Caroline Gagné, artiste

Contretypes

Essai vidéographique et photogrammes
2014
Diffusion
2014, Mois Multi 15, VU PHOTO, Québec
​Commissaire : Alexis Desgagnés

Résumé
Caroline Gagné et François Lamontagne s’intéressent à la nature instable de la glace ainsi qu'à sa capacité à contenir et à faire perdurer la matière. Contretypes est la poursuite de cette réflexion à travers une recherche basée cette fois sur l'image. À l'origine du projet, il y a, d’un côté, des essais techniques cherchant à fixer l’état des choses, et, de l’autre, l’utilisation de matériaux pouvant rendre visible un changement d’état. Les images qui en résultent – à travers l’exploration des qualités « absorbantes » de la glace –, nous en révèlent le potentiel insoupçonné. Les techniques photographiques comme le photogramme, la numérisation et le contretype, juxtaposées à une recherche vidéo, viennent en effet mettre en œuvre les qualités singulières de la glace. À travers les approches combinées de Caroline Gagné et de François Lamontagne, c'est la révélation de ce « presque rien qui s'altère sans qu'on s'en aperçoive » qui s’opère.
- Viviane Paradis

DE GIVRE ET DE TEMPS
L'actualité de la photographie et de la vidéo expérimentale s’affirme une fois de plus et avec vigueur dans un projet qui pose une réflexion inédite sur les qualités de la «pixographie» (ou image numérique) à consigner le réel. En prolongement des recherches expérimentales que la photographie argentique avait autrefois codifiées dans le photogramme, l'exposition de Gagné et Lamontagne célèbre l'évanouissement secret de cet état de matière qu'est la glace dans ses aspects les plus imperceptibles et éphémères.

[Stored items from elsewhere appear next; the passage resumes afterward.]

(** * TopN majority voting of similari (src/track/voting/topn.rs)

    Shallow embedding of [TopNVoting::winners]:
    - [f32] values are IEEE binary32 numbers, modelled with the Standard
      Library's [spec_float] (precision 24, emax 128); Rust's [<=] on [f32]
      is [SFleb], which is [false] as soon as one operand is NaN;
    - the [HashMap<&u64, usize>] built by [Itertools::counts] is a
      [gmap N nat]; its iteration order is not specified by Rust (it
      depends on the per-map random hasher state), so [into_iter] is
      modelled by an arbitrary [order] function whose result is a
      permutation of the map's entries ([hash_order_ok]);
    - [sort_by] with the comparator [r.votes.partial_cmp(&l.votes).unwrap()]
      is a stable sort driven by a fallible comparator: a [None] from
      [partial_cmp] is the panic of [unwrap] and makes the whole call
      return [None]. *)

From Stdlib Require Import ZArith NArith Lia Sorted Permutation.
From Stdlib Require Import Floats.SpecFloat.
From stdpp Require Import base list gmap sorting.

(** ** Rust's [f32] *)

Definition f32 : Type := spec_float.
Definition f32_prec : Z := 24.
Definition f32_emax : Z := 128.

(** [a <= b] on [f32] (IEEE comparison: false when either side is NaN). *)
Definition f32_le (a b : f32) : bool := SFleb a b.

(** [a == b] on [f32]. *)
Definition f32_eq (a b : f32) : bool := SFeqb a b.

Definition f32_nan : f32 := S754_nan.

(** An integer, rounded to [f32]. *)
Definition f32_of_Z (n : Z) : f32 := binary_normalize f32_prec f32_emax n 0 false.

(** The [f32] literal [num/den] (e.g. [0.32] is [f32_lit 32 100]): the
    correctly rounded quotient, which is how rustc reads a decimal literal. *)
Definition f32_lit (num den : Z) : f32 :=
  SFdiv f32_prec f32_emax (f32_of_Z num) (f32_of_Z den).

(** ** Data *)

(** [ObservationMetricResult<f32>(track, f_attr_dist, feat_dist)] *)
Record ObservationMetricResult := ObservationMetricResult' {
  omr_track : N;
  omr_attr_dist : option f32;
  omr_feat_dist : option f32
}.

Record TopNVoting := TopNVoting' {
  topn : nat;
  max_distance : f32;
  min_votes : nat
}.

Record TopNVotingElt := TopNVotingElt' {
  track_id : N;
  votes : nat
}.

Global Instance TopNVotingElt_eq_dec : EqDecision TopNVotingElt.
Proof. solve_decision. Defined.

(** ** [winners], step by step *)

(** The [filter] closure. *)
Definition feat_filter (cfg : TopNVoting) (r : ObservationMetricResult) : bool :=
  match omr_feat_dist r with
  | Some e => f32_le e (max_distance cfg)
  | None => false
  end.

(** [distances.iter().filter(..).map(|..| track).collect()] *)
Definition filtered_tracks (cfg : TopNVoting) (ds : list ObservationMetricResult)
    : list N :=
  map omr_track (List.filter (feat_filter cfg) ds).

(** [tracks.sort_unstable()]: on [u64] equal elements are indistinguishable,
    so any sorting algorithm gives this result. *)
Definition sort_unstable (l : list N) : list N := merge_sort (≤)%N l.

(** One step of [Itertools::counts]: [*counts.entry(item).or_default() += 1]. *)
Definition counts_step (m : gmap N nat) (t : N) : gmap N nat :=
  <[t := default 0 (m !! t) + 1]> m.

(** [Itertools::counts] *)
Definition counts (l : list N) : gmap N nat := fold_left counts_step l ∅.

(** The iteration order of a [HashMap]: any enumeration of its entries. *)
Definition hash_order_ok (order : gmap N nat -> list (N * nat)) : Prop :=
  forall m, order m ≡ₚ map_to_list m.

(** [.filter(|(_, count)| *count >= self.min_votes).map(..).collect()] *)
Definition threshold (cfg : TopNVoting) (it : list (N * nat)) : list TopNVotingElt :=
  map (fun '(e, c) => TopNVotingElt' e c)
      (List.filter (fun '(_, c) => min_votes cfg <=? c) it).

(** [usize::partial_cmp] *)
Definition partial_cmp_usize (a b : nat) : option comparison := Some (Nat.compare a b).

(** The comparator [|l, r| r.votes.partial_cmp(&l.votes)], before [unwrap]. *)
Definition votes_cmp (l r : TopNVotingElt) : option comparison :=
  partial_cmp_usize (votes r) (votes l).

Section SortBy.
Context {A : Type}.
Variable cmp : A -> A -> option comparison.

(** Insert [x] in front of the first element it is not [Greater] than;
    [None] is a failed [unwrap]. *)
Fixpoint insert_by (x : A) (l : list A) : option (list A) :=
  match l with
  | [] => Some [x]
  | y :: l' =>
      match cmp x y with
      | None => None
      | Some Gt =>
          match insert_by x l' with
          | Some l'' => Some (y :: l'')
          | None => None
          end
      | Some _ => Some (x :: y :: l')
      end
  end.

(** [slice::sort_by]: a stable sort. Stable sorts with the same
    comparator agree on their result, so this insertion sort stands for
    the library's merge sort. *)
Fixpoint sort_by (l : list A) : option (list A) :=
  match l with
  | [] => Some []
  | x :: l' =>
      match sort_by l' with
      | Some s => insert_by x s
      | None => None
      end
  end.
End SortBy.

(** [Vec::truncate] *)
Definition truncate {A} (n : nat) (l : list A) : list A := firstn n l.

(** The identities that survive the threshold step, in hash-map order. *)
Definition survivors (order : gmap N nat -> list (N * nat)) (cfg : TopNVoting)
    (ds : list ObservationMetricResult) : list TopNVotingElt :=
  threshold cfg (order (counts (sort_unstable (filtered_tracks cfg ds)))).

(** [TopNVoting::winners]; [None] is a panic. *)
Definition winners (order : gmap N nat -> list (N * nat)) (cfg : TopNVoting)
    (ds : list ObservationMetricResult) : option (list TopNVotingElt) :=
  match sort_by votes_cmp (survivors order cfg ds) with
  | Some s => Some (truncate (topn cfg) s)
  | None => None
  end.

(** The deterministic enumeration of a [gmap]. *)
Definition canonical_order (m : gmap N nat) : list (N * nat) := map_to_list m.

(** Small evaluations of the model. *)
Example f32_lit_032 : f32_lit 32 100 = S754_finite false 10737418 (-25).
Proof. vm_compute. reflexivity. Qed.

Example f32_le_literals :
  f32_le (f32_lit 3 10) (f32_lit 32 100) = true /\
  f32_le (f32_lit 5 10) (f32_lit 32 100) = false.
Proof. vm_compute. split; reflexivity. Qed.

Example winners_small :
  winners canonical_order (TopNVoting' 5 (f32_lit 32 100) 1)
    [ObservationMetricResult' 1 None (Some (f32_lit 2 10));
     ObservationMetricResult' 2 None (Some (f32_lit 2 10));
     ObservationMetricResult' 2 None (Some (f32_lit 3 10))]
  = Some [TopNVotingElt' 2 2; TopNVotingElt' 1 1].
Proof. vm_compute. reflexivity. Qed.

(** ** Vocabulary of the claims *)

(** The candidates kept by the filter step. *)
Definition retained (cfg : TopNVoting) (ds : list ObservationMetricResult)
    : list ObservationMetricResult :=
  List.filter (feat_filter cfg) ds.

(** The number of retained candidates that carry identity [k]. *)
Definition vote_count (cfg : TopNVoting) (ds : list ObservationMetricResult) (k : N) : nat :=
  length (List.filter (fun r => N.eqb (omr_track r) k) (retained cfg ds)).

(** Descending order on vote counts. *)
Definition votes_ge (a b : TopNVotingElt) : Prop := votes b <= votes a.

(** ** The fallible stable sort *)

Lemma insert_by_perm {A} (cmp : A -> A -> option comparison) x l l' :
  insert_by cmp x l = Some l' -> l' ≡ₚ x :: l.
Proof.
  revert l'; induction l as [|y l IH]; intros l' H; simpl in H.
  - by injection H as <-.
  - destruct (cmp x y) as [[]|]; try discriminate.
    + by injection H as <-.
    + by injection H as <-.
    + destruct (insert_by cmp x l) as [l''|] eqn:E; [|discriminate].
      injection H as <-. rewrite (IH l'' eq_refl). by constructor.
Qed.

Lemma sort_by_perm {A} (cmp : A -> A -> option comparison) l s :
  sort_by cmp l = Some s -> s ≡ₚ l.
Proof.
  revert s; induction l as [|x l IH]; intros s H; simpl in H.
  - by injection H as <-.
  - destruct (sort_by cmp l) as [s'|] eqn:E; [|discriminate].
    rewrite (insert_by_perm _ _ _ _ H). by rewrite (IH s' eq_refl).
Qed.

Lemma votes_cmp_total (l r : TopNVotingElt) :
  votes_cmp l r = Some (Nat.compare (votes r) (votes l)).
Proof. reflexivity. Qed.

Arguments votes_cmp : simpl never.

Lemma insert_by_votes_some x l : exists l', insert_by votes_cmp x l = Some l'.
Proof.
  induction l as [|y l [l' IH]]; simpl; [eauto|].
  destruct (Nat.compare _ _); [eauto|eauto|].
  rewrite IH. eauto.
Qed.

Lemma sort_by_votes_some l : exists s, sort_by votes_cmp l = Some s.
Proof.
  induction l as [|x l [s IH]]; simpl; [eauto|].
  rewrite IH. apply insert_by_votes_some.
Qed.

Lemma insert_by_votes_hd z x l l' :
  insert_by votes_cmp x l = Some l' ->
  HdRel votes_ge z l -> votes_ge z x -> HdRel votes_ge z l'.
Proof.
  destruct l as [|y l]; simpl; intros H Hz Hx.
  - injection H as <-. by constructor.
  - try rewrite votes_cmp_total in H.
    destruct (Nat.compare _ _); try (injection H as <-; by constructor).
    destruct (insert_by votes_cmp x l); [|discriminate].
    injection H as <-. inversion Hz; by constructor.
Qed.
Definition with_prefs (p : gmap string (option string)) (w : world) : world :=
  mk_world p (w_cache w) (w_files w) (w_time w) (w_stack w) (w_proc w) (w_errno w) (w_trace w).
Definition with_cache (c : cache_t) (w : world) : world :=
  mk_world (w_prefs w) c (w_files w) (w_time w) (w_stack w) (w_proc w) (w_errno w) (w_trace w).
Definition with_files (f : gmap string file_times) (w : world) : world :=
  mk_world (w_prefs w) (w_cache w) f (w_time w) (w_stack w) (w_proc w) (w_errno w) (w_trace w).
Definition with_proc (p : proc_t) (w : world) : world :=
  mk_world (w_prefs w) (w_cache w) (w_files w) (w_time w) (w_stack w) p (w_errno w) (w_trace w).
Definition with_errno (e : Z) (w : world) : world :=
  mk_world (w_prefs w) (w_cache w) (w_files w) (w_time w) (w_stack w) (w_proc w) e (w_trace w).
Definition with_trace (t : list event) (w : world) : world :=
  mk_world (w_prefs w) (w_cache w) (w_files w) (w_time w) (w_stack w) (w_proc w) (w_errno w) t.

(** A call reads and updates the world and returns a value. *)
Definition M (A : Type) : Type := world -> A * world.

Definition ret {A} (a : A) : M A := fun w => (a, w).
Definition bind {A B} (m : M A) (k : A -> M B) : M B :=
  fun w => let (a, w') := m w in k a w'.

Notation "x <- m ;; k" := (bind m (fun x => k))
  (at level 100, m at next level, right associativity).
Notation "m ;; k" := (bind m (fun _ => k))
  (at level 100, right associativity).

Definition emit (e : event) : M unit :=
  fun w => (tt, with_trace (w_trace w ++ [e]) w).

(** ** The calls of the source, one definition each *)

Definition g_debug (m : log_msg) : M unit := emit (EvDebug m).

(** [prefs_get_bool] (gvm-libs): true when the key is set to a value
    that is not NULL and is the string "yes". *)
Definition prefs_get_bool (key : string) : M bool :=
  fun w => (bool_decide (w_prefs w !! key = Some (Some "yes")), w).

(** [prefs_set] (gvm-libs): inserts the key with a [g_strdup] copy of the
    value (NULL for NULL) into the hash table of preferences, replacing an
    earlier value of the key. *)
Definition prefs_set (key : string) (value : option string) : M unit :=
  emit (EvPrefsSet key value) ;;
  fun w => (tt, with_prefs (<[key := value]> (w_prefs w)) w).

Definition nvticache_get (name : string) : M (option nvti_t) :=
  emit (EvCacheGet name) ;;
  fun w => (cache_get name (w_cache w), w).
(** * Social recommender (recsys/recsys.py): shallow embedding and properties

    The job [SocRecSys] is an mrjob pipeline of three map-reduce steps:
    [inputmap]/[joinred], the identity mapper with [sumred], and
    [rowgroupmap]/[topkoutput].  The Python values that flow through the
    job are embedded as [pyval]; an exception is an explicit [Raise]; a
    generator is the list of what it yields together with the exception that
    ended it, if any.  Python floats are IEEE 754 binary64 numbers, taken
    from the Standard Library's [SpecFloat]. *)

From Stdlib Require Import ZArith List String Ascii Bool Lia Permutation.
From Stdlib Require Import SpecFloat.
Import ListNotations.

Local Open Scope string_scope.
Local Open Scope list_scope.
Local Open Scope Z_scope.

Set Warnings "-register-all".

(** ** Python values, exceptions and the built-ins the job calls *)

Module Py.

Inductive pyval : Type :=
| PyNone
| PyBool (b : bool)
| PyInt (z : Z)
| PyFloat (f : spec_float)
| PyStr (s : string)
| PyTuple (items : list pyval)
| PyList (items : list pyval).

Inductive pyerr : Type :=
| TypeError
| ValueError
| OverflowError
| ZeroDivisionError
| IndexError
| AttributeError.

Inductive result (A : Type) : Type :=
| Ok (a : A)
| Raise (e : pyerr).

Arguments Ok {A} a.
Arguments Raise {A} e.

Definition bind {A B : Type} (c : result A) (k : A -> result B) : result B :=
  match c with
  | Ok a => k a
  | Raise e => Raise e
  end.

Notation "x <- c ;; k" := (bind c (fun x => k))
  (at level 61, c at next level, right associativity).

(** *** Equality of values is decidable (the shuffle compares keys) *)

Definition spec_float_eq_dec (x y : spec_float) : {x = y} + {x <> y}.
Proof.
  decide equality; try apply Bool.bool_dec; try apply Z.eq_dec;
    apply Pos.eq_dec.
Defined.

Fixpoint pyval_eq_dec (a b : pyval) {struct a} : {a = b} + {a <> b}.
Proof.
  decide equality.
  - apply Bool.bool_dec.
  - apply Z.eq_dec.
  - apply spec_float_eq_dec.
  - apply string_dec.
  - apply (list_eq_dec pyval_eq_dec).
  - apply (list_eq_dec pyval_eq_dec).
Defined.

(** *** Strings: [str.split(sep)] with a one-character separator,
    [str.strip()] and [int(str)] *)

Definition tab : ascii := "009"%char.

(** [s.split(sep)]: the pieces between the occurrences of [sep]; a string
    with [n] separators has [n + 1] pieces, some possibly empty. *)
Fixpoint split (sep : ascii) (s : string) : list string :=
  match s with
  | EmptyString => [EmptyString]
  | String c rest =>
      if Ascii.eqb c sep then EmptyString :: split sep rest
      else match split sep rest with
           | [] => [String c EmptyString]
           | p :: ps => String c p :: ps
           end
  end.

(** The characters [str.strip()] removes: space, \t, \n, \v, \f, \r. *)
Definition is_space (c : ascii) : bool :=
  let n := nat_of_ascii c in
  (Nat.eqb n 32 || (Nat.leb 9 n && Nat.leb n 13))%bool.

Fixpoint lstrip (s : string) : string :=
  match s with
  | EmptyString => EmptyString
  | String c rest => if is_space c then lstrip rest else s
  end.

Fixpoint rstrip (s : string) : string :=
  match s with
  | EmptyString => EmptyString
  | String c rest =>
      match rstrip rest with
      | EmptyString => if is_space c then EmptyString else String c EmptyString
      | r => String c r
      end
  end.

Definition strip (s : string) : string := rstrip (lstrip s).

Definition digit_of (c : ascii) : option Z :=
  let n := nat_of_ascii c in
  if (Nat.leb 48 n && Nat.leb n 57)%bool then Some (Z.of_nat (n - 48)) else None.

Fixpoint digits_value (acc : Z) (s : string) : option Z :=
  match s with
  | EmptyString => Some acc
  | String c rest =>
      match digit_of c with
      | Some d => digits_value (10 * acc + d) rest
      | None => None
      end
  end.

Definition unsigned_literal (s : string) : result Z :=
  match s with
  | EmptyString => Raise ValueError
  | _ => match digits_value 0 s with
         | Some z => Ok z
         | None => Raise ValueError
         end
  end.

(** [int(s)] for a string: surrounding whitespace is ignored, then an
    optional sign and at least one decimal digit; anything else is a
    [ValueError].  Python integers are unbounded. *)
Definition int_of_str (s : string) : result Z :=
  match strip s with
  | EmptyString => Raise ValueError
  | String c body =>
      if Ascii.eqb c "+" then unsigned_literal body
      else if Ascii.eqb c "-" then z <- unsigned_literal body ;; Ok (- z)
      else unsigned_literal (String c body)
  end.

(** *** Floats *)

Definition prec : Z := 53.
Definition emax : Z := 1024.

Definition fzero : spec_float := S754_zero false.
Definition fadd : spec_float -> spec_float -> spec_float := SFadd prec emax.
Definition fdiv : spec_float -> spec_float -> spec_float := SFdiv prec emax.

(** [float(z)] for an integer: the nearest binary64 number, or
    [OverflowError] when that is out of range. *)
Definition float_of_int (z : Z) : result spec_float :=
  match binary_normalize prec emax z 0 false with
  | S754_infinity _ => Raise OverflowError
  | f => Ok f
  end.

(** The right operand of a float [+] or [/]: numbers are coerced to float,
    anything else makes the operation a [TypeError]. *)
Definition float_operand (v : pyval) : result spec_float :=
  match v with
  | PyFloat f => Ok f
  | PyInt z => float_of_int z
  | PyBool b => float_of_int (if b then 1 else 0)
  | _ => Raise TypeError
  end.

Une suite de six images d'abord, où paraissent des formes circulaires et dentelées sur fond noir. Celles-ci sont le résultat de numérisations inversées (en négatif) d'objets translucides et qui simulent l'impression résultant de photogrammes. Puis deux autres œuvres photographiques, en vue rapprochée, où l'on sent la formation de bulles, nodules et réseaux de motifs givrés qui évoquent inévitablement le chaos d'un microcosme primordial.

Enfin, une vidéo toute simple d'une ampoule emplie d'eau et qui, en gelant, fait se fissurer puis éclater le verre qui la contient. Cette œuvre est présentée sur une durée assez longue qui rend pour l'observateur toute tentative de détermination de l'infinité de micro-évènements ardue, voire impossible. Dans toute la boucle répétée de l'œuvre, l'impression créée est paradoxale: nous savons que l'état du verre change, qu'il se brise, mais nous n'en pouvons comprendre que le résultat final, de manière holistique.

Il faut ici l'énoncer, dès que ce travail s'applique à saisir la fragile fugacité du temps pour l'ancrer dans la peau diaphane du papier ou sur l'insaisissable spectre de l'écran, celui-ci nous demeure inaccessible; ne laissant, que le merveilleux cadavre, délicat et décharné d'un passé, décomposé.